(Collected data entries)
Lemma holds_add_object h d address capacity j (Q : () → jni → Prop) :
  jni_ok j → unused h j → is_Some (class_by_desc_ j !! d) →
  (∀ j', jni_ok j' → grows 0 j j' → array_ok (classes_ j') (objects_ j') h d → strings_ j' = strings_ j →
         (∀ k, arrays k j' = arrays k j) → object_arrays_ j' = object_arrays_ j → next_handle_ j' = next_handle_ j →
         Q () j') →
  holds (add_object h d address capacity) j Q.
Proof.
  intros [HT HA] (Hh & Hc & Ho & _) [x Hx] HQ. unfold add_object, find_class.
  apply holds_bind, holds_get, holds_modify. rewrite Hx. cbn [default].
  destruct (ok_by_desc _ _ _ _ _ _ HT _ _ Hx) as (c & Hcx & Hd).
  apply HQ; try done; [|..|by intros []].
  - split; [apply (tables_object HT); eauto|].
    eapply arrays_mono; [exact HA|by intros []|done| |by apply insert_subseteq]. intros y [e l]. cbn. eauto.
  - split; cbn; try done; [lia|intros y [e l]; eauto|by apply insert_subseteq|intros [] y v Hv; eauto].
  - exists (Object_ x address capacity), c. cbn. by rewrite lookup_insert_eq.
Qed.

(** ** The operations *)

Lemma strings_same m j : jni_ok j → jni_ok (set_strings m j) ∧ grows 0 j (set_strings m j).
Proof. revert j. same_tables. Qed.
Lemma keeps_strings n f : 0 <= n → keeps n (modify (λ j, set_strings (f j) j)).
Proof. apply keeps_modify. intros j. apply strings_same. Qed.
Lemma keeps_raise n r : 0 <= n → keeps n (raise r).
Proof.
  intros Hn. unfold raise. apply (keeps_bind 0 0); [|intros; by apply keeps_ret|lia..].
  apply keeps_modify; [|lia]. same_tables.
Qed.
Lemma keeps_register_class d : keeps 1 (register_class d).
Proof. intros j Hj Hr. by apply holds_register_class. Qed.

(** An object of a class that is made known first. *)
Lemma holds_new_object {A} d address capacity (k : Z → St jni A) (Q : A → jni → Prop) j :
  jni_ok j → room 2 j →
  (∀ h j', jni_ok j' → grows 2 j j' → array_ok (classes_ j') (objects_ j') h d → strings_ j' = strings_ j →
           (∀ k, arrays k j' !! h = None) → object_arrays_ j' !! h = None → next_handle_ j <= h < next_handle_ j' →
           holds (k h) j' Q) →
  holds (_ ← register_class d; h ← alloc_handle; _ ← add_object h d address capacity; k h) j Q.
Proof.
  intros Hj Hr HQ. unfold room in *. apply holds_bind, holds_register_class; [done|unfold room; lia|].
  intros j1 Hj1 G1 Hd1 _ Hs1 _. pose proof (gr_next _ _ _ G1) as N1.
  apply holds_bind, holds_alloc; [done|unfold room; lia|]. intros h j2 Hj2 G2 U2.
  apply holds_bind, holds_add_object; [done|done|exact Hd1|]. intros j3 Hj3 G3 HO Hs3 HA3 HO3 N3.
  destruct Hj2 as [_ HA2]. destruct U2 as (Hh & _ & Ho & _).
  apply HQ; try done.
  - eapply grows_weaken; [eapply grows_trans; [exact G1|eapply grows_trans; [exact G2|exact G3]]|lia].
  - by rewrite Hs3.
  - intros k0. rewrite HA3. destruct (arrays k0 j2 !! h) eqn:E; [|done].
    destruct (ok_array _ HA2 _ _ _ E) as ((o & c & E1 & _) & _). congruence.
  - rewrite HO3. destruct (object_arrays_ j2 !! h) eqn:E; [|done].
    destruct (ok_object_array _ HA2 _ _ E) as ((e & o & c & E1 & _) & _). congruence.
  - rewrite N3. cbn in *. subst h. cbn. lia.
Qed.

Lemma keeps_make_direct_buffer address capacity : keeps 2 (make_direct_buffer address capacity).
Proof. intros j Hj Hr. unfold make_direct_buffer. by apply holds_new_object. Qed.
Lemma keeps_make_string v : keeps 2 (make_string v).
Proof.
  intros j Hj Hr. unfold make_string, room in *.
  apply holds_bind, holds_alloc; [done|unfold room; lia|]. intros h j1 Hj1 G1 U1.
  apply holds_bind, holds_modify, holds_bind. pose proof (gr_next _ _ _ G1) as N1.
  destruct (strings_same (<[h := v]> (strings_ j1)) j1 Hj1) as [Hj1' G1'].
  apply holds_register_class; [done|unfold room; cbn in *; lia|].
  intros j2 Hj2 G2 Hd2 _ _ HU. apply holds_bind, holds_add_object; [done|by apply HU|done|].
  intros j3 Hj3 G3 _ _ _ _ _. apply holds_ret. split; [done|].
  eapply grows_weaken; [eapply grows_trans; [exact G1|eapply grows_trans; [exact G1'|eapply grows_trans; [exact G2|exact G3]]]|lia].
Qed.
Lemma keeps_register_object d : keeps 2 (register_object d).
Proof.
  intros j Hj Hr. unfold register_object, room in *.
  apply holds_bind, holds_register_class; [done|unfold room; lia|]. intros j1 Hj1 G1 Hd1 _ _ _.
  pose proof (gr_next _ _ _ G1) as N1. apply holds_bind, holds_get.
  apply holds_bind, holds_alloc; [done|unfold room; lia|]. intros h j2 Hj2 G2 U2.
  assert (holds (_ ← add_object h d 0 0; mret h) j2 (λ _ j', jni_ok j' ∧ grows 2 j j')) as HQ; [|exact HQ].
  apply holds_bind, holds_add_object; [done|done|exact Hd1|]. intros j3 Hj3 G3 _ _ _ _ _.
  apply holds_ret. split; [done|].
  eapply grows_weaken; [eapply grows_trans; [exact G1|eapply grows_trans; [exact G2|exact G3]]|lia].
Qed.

**YOUR INSTRUCTIONS**
After locating the line that holds "intros j2 Hj2", print it and each line after it through the end of the data, exactly as it stands.

**YOUR SOLUTION**
  intros j2 Hj2 G2 Hd2 _ _ HU. apply holds_bind, holds_add_object; [done|by apply HU|done|].
  intros j3 Hj3 G3 _ _ _ _ _. apply holds_ret. split; [done|].
  eapply grows_weaken; [eapply grows_trans; [exact G1|eapply grows_trans; [exact G1'|eapply grows_trans; [exact G2|exact G3]]]|lia].
Qed.
Lemma keeps_register_object d : keeps 2 (register_object d).
Proof.
  intros j Hj Hr. unfold register_object, room in *.
  apply holds_bind, holds_register_class; [done|unfold room; lia|]. intros j1 Hj1 G1 Hd1 _ _ _.
  pose proof (gr_next _ _ _ G1) as N1. apply holds_bind, holds_get.
  apply holds_bind, holds_alloc; [done|unfold room; lia|]. intros h j2 Hj2 G2 U2.
  assert (holds (_ ← add_object h d 0 0; mret h) j2 (λ _ j', jni_ok j' ∧ grows 2 j j')) as HQ; [|exact HQ].
  apply holds_bind, holds_add_object; [done|done|exact Hd1|]. intros j3 Hj3 G3 _ _ _ _ _.
  apply holds_ret. split; [done|].
  eapply grows_weaken; [eapply grows_trans; [exact G1|eapply grows_trans; [exact G2|exact G3]]|lia].
Qed.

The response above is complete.